If young concrete is allowed to cool to below freezing temperature, it is very likely that it will be damaged to the point of being entirely unfit for use. Should freshly-placed concrete be allowed to reach temperatures lower than 0°C, the water in the mix will freeze and expand; maintaining a temperature above zero degrees will help to ensure the intended strength of your concrete is reached- even if it is at a slower rate than was anticipated.
However, if the concrete is able to reach a strength of approximately 2N/mm2 it is likely to be able to resist the expansion and damage. It is important to note that even if temperatures don’t reach freezing point, low temperatures will cause the concrete’s strength to develop significantly slower than in warmer ambient temperatures.
This strength is typically reached within 48 hours for most mixes, should the concrete be kept above 5°C. So how, during cold weather, should you keep concrete sufficiently warm for the first 48 hours to ensure that this strength is able to develop? Concrete should never be poured onto frozen ground, snow or ice. You can use heaters to thaw the ground prior to pouring concrete. If you plan to use heated enclosures, make certain they are both windproof and weatherproof.
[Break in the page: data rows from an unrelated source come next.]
(** C29. [TypedAVLTree::insert] refines insertion into a sorted sequence: on a
    tree that holds [ks] in the comparator's order, whatever the stored
    heights, it terminates without touching a null pointer and leaves a tree
    that holds [ks] with the new object behind the ones it does not precede; no
    object outside the tree is touched. *)
Theorem avl_insert_correct (s : Avl.AVLTree) x ks :
  avl_seq s ks → StronglySorted cmp_le ks → x ∉ ks → is_Some (Avl.nodes s !! x) →
  ∃ s', Avl.insert m_cmp s x = Some s' ∧ avl_seq s' (seq_insert x ks) ∧
    StronglySorted cmp_le (seq_insert x ks) ∧
    untouched (x :: ks) (Avl.nodes s) (Avl.nodes s').
Proof.
  intros Hs Hsort Hx Hal. pose proof (seq_insert_sorted x ks Hsort).
  destruct (seq_insert_split x ks Hsort) as (k1 & k2 & -> & E & H1 & H2). rewrite E in *.
  destruct (avl_insert_seq s m_cmp x k1 k2 Hs Hx Hal H1 H2) as (s' & E' & H' & U').
  by exists s'.
Qed.

(** C30. [TypedAVLTree::remove] refines deletion from the sequence: it takes
    exactly the given object out, keeps the order of the others, terminates
    without touching a null pointer, and touches no object outside the tree;
    this holds also for trees with the wrong heights an earlier removal left. *)
Theorem avl_remove_correct (s : Avl.AVLTree) x ks :
  avl_seq s ks → x ∈ ks →
  ∃ s', Avl.remove s x = Some s' ∧ avl_seq s' (filter (λ y, y ≠ x) ks) ∧
    untouched ks (Avl.nodes s) (Avl.nodes s').
Proof.
  intros Hs (k1 & k2 & ->)%list_elem_of_split.
  destruct (avl_remove_seq s x k1 k2 Hs) as (s' & E & H & U). exists s'. split_and!; try done.
  enough (filter (λ y, y ≠ x) (k1 ++ x :: k2) = k1 ++ k2) as -> by done.
  destruct Hs as [_ Hnd]. by apply filter_ne_mid.
Qed.

End sorted.

(** ** Trees ordered by a number stored with each object *)

Section keyed.
Local Open Scope Z_scope.
Implicit Types (key : loc → Z) (ks : list loc).

Definition key_le key (x y : loc) : Prop := key x <= key y.

Lemma sorted_impl (R R' : loc → loc → Prop) ks :
  (∀ x y, x ∈ ks → y ∈ ks → R x y → R' x y) → StronglySorted R ks → StronglySorted R' ks.
Proof.
  intros HR Hs. induction Hs as [|x ks Hs IH Hx]; constructor.
  - apply IH. intros y z Hy Hz. apply HR; set_solver.
  - apply Forall_forall. intros y Hy. rewrite Forall_forall in Hx. apply HR; [set_solver..|]. by apply Hx.
Qed.

Lemma sorted_remove (R : loc → loc → Prop) k1 x k2 :
  StronglySorted R (k1 ++ x :: k2) → StronglySorted R (k1 ++ k2).
Proof.
  induction k1 as [|y k1 IH]; simpl; intros [Hs Hf]%StronglySorted_inv; [done|].
  constructor; [by apply IH|]. apply Forall_app in Hf as [H1 H2]. apply Forall_app. split; [done|].
  by apply Forall_cons in H2 as [_ ?].
Qed.

Lemma sorted_key_ext key key' ks :
  (∀ x, x ∈ ks → key' x = key x) → StronglySorted (key_le key) ks → StronglySorted (key_le key') ks.
Proof. intros H. apply sorted_impl. intros x y Hx Hy. unfold key_le. by rewrite !H. Qed.

Lemma sorted_head key x ks y : StronglySorted (key_le key) (x :: ks) → y ∈ x :: ks → key x <= key y.
Proof.
  intros [_ Hx]%StronglySorted_inv [->|Hy]%elem_of_cons; [lia|].
  rewrite Forall_forall in Hx. by apply Hx.
Qed.

(** Insertion keeps the order of the keys, behind equal ones. *)
Lemma avl_insert_keyed key (s : Avl.AVLTree) x ks :
  avl_seq s ks → StronglySorted (key_le key) ks → x ∉ ks → is_Some (Avl.nodes s !! x) →
  ∃ s' k1 k2, Avl.insert (λ y z, bool_decide (key y < key z)) s x = Some s' ∧ ks = k1 ++ k2 ∧
    avl_seq s' (k1 ++ x :: k2) ∧ StronglySorted (key_le key) (k1 ++ x :: k2) ∧
    Forall (λ y, key y <= key x) k1 ∧ Forall (λ y, key x < key y) k2 ∧
    dom (Avl.nodes s') = dom (Avl.nodes s).
Proof.
  intros Hs Hsort Hx Hal. set (cmp := λ y z, bool_decide (key y < key z)).
  assert (∀ y z, key_le key y z ↔ cmp_le cmp y z) as Hle.
  { intros y z. unfold key_le, cmp_le, cmp. rewrite bool_decide_eq_false. lia. }
  assert (StronglySorted (cmp_le cmp) ks) as Hsort' by (eapply sorted_impl; [intros; by apply Hle|done]).
  pose proof (seq_insert_sorted cmp x ks Hsort') as Hs2.
  destruct (seq_insert_split cmp x ks Hsort') as (k1 & k2 & -> & Eins & H1 & H2). rewrite Eins in Hs2.
  destruct (avl_insert_seq s cmp x k1 k2 Hs Hx Hal H1 H2) as (s' & E & Hs' & _).
  exists s', k1, k2. split_and!; try done.
  - eapply sorted_impl; [intros; by apply Hle|done].
  - eapply Forall_impl; [exact H1|]. intros y. unfold cmp. simpl. rewrite bool_decide_eq_false. lia.
  - eapply Forall_impl; [exact H2|]. intros y. unfold cmp. simpl. by rewrite bool_decide_eq_true.
  - by eapply avl_insert_dom.
Qed.

Lemma avl_remove_keyed key (s : Avl.AVLTree) k1 x k2 :
  avl_seq s (k1 ++ x :: k2) → StronglySorted (key_le key) (k1 ++ x :: k2) →
  ∃ s', Avl.remove s x = Some s' ∧ avl_seq s' (k1 ++ k2) ∧ StronglySorted (key_le key) (k1 ++ k2) ∧
    x ∉ k1 ++ k2 ∧ dom (Avl.nodes s') = dom (Avl.nodes s).
Proof.
  intros Hs Hsort. destruct (avl_remove_seq s x k1 k2 Hs) as (s' & E & Hs' & _). exists s'. split_and!; try done.
  - by eapply sorted_remove.
  - destruct Hs as [_ Hnd]. rewrite <-Permutation_middle in Hnd. by apply NoDup_cons in Hnd as [? _].
  - by eapply avl_remove_dom.
Qed.

(** The tree does not depend on the nodes outside. *)
Lemma avl_seq_frame (s : Avl.AVLTree) ks m :
  avl_seq s ks → (∀ x, x ∈ ks → m !! x = Avl.nodes s !! x) → avl_seq (Avl.mkAVL m (Avl.m_root s)) ks.
Proof.
  intros [(t & Hr & Hrt & Hk & Hp) Hnd] Hm. split; [|done]. exists t. split_and!; try done.
  eapply rep_ext; [|exact Hr]. intros x Hx. apply Hm. by rewrite <-Hk.
Qed.

End keyed.

(** ** An example: two objects in the tree, a third one outside *)

Definition ex_avl_tree : tree Z := T E 1%positive 2%Z (T E 2%positive 1%Z E).

Definition ex_three : Avl.AVLTree :=
  Avl.mkAVL (list_to_map [(1, mkNode None (Some 2) None 2%Z); (2, mkNode None None (Some 1) 1%Z);
                          (3, mkNode None None None 0%Z)]%positive) (Some 1%positive).

Lemma ex_three_seq : avl_seq ex_three [1; 2]%positive.
Proof.
  split; [|by apply (bool_decide_unpack _)]. exists ex_avl_tree. split_and!; try done; vm_compute; repeat split; done.
Qed.

Definition by_number (x y : loc) : bool := bool_decide (Z.pos x < Z.pos y)%Z.

Lemma avl_insert_correct_witness :
  ∃ s', Avl.insert by_number ex_three 3%positive = Some s' ∧ avl_seq s' [1; 2; 3]%positive.
Proof.
  destruct (avl_insert_correct by_number (StrictWeakOrder0 := key_order Z.pos) ex_three 3%positive
    [1; 2]%positive) as (s' & E1 & H & _).
  - exact ex_three_seq.
  - repeat constructor.
  - apply (bool_decide_unpack _). reflexivity.
  - vm_compute. by eexists.
  - exists s'. split; [exact E1|exact H].
Defined.

Lemma avl_remove_correct_witness :
  ∃ s', Avl.remove ex_three 1%positive = Some s' ∧ avl_seq s' [2]%positive.
Proof.
  destruct (avl_remove_correct ex_three 1%positive [1; 2]%positive) as (s' & E1 & H & _).
  - exact ex_three_seq.
  - apply (bool_decide_unpack _). reflexivity.
  - exists s'. split; [exact E1|exact H].
Defined.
Your concrete should include a maximum water to cement ratio, to limit bleeding. Additionally, you should not begin your final finishing operations whenever bleed water is still present.
It is important that formwork is not removed early, or else there is a risk that concrete in suspended slabs or beams could be too weak to carry its own weight due to the slower rate of strengthening the slow rate of strength development needs to be taken into account when calculating times for formwork removal. Strength gain can be increased by minimising the amount of cement replacements or using admixtures- always seek the advice of your suppliers
If temperatures are low enough that frost is expected, useful protection measures include insulated or heated frost blankets and insulated formwork. Timber formwork often offers sufficient insulation by itself. Steel formwork is a poor insulator, and exposed surfaces should be covered with insulating material or temporary covers heated with space heaters.
For severe frost, it is best to heat the concrete (10°C) for delivery. If heated concrete is not available, it is better to delay your concreting until the ambient temperature rises to above 2°C.
When planning your concreting, you can obtain information on the likely temperatures from the Met Office, and should use this to plan your approach so you are never caught short or forced to delay your work. Armed with this information, you will be able to place your concrete perfectly, first time, whatever the weather.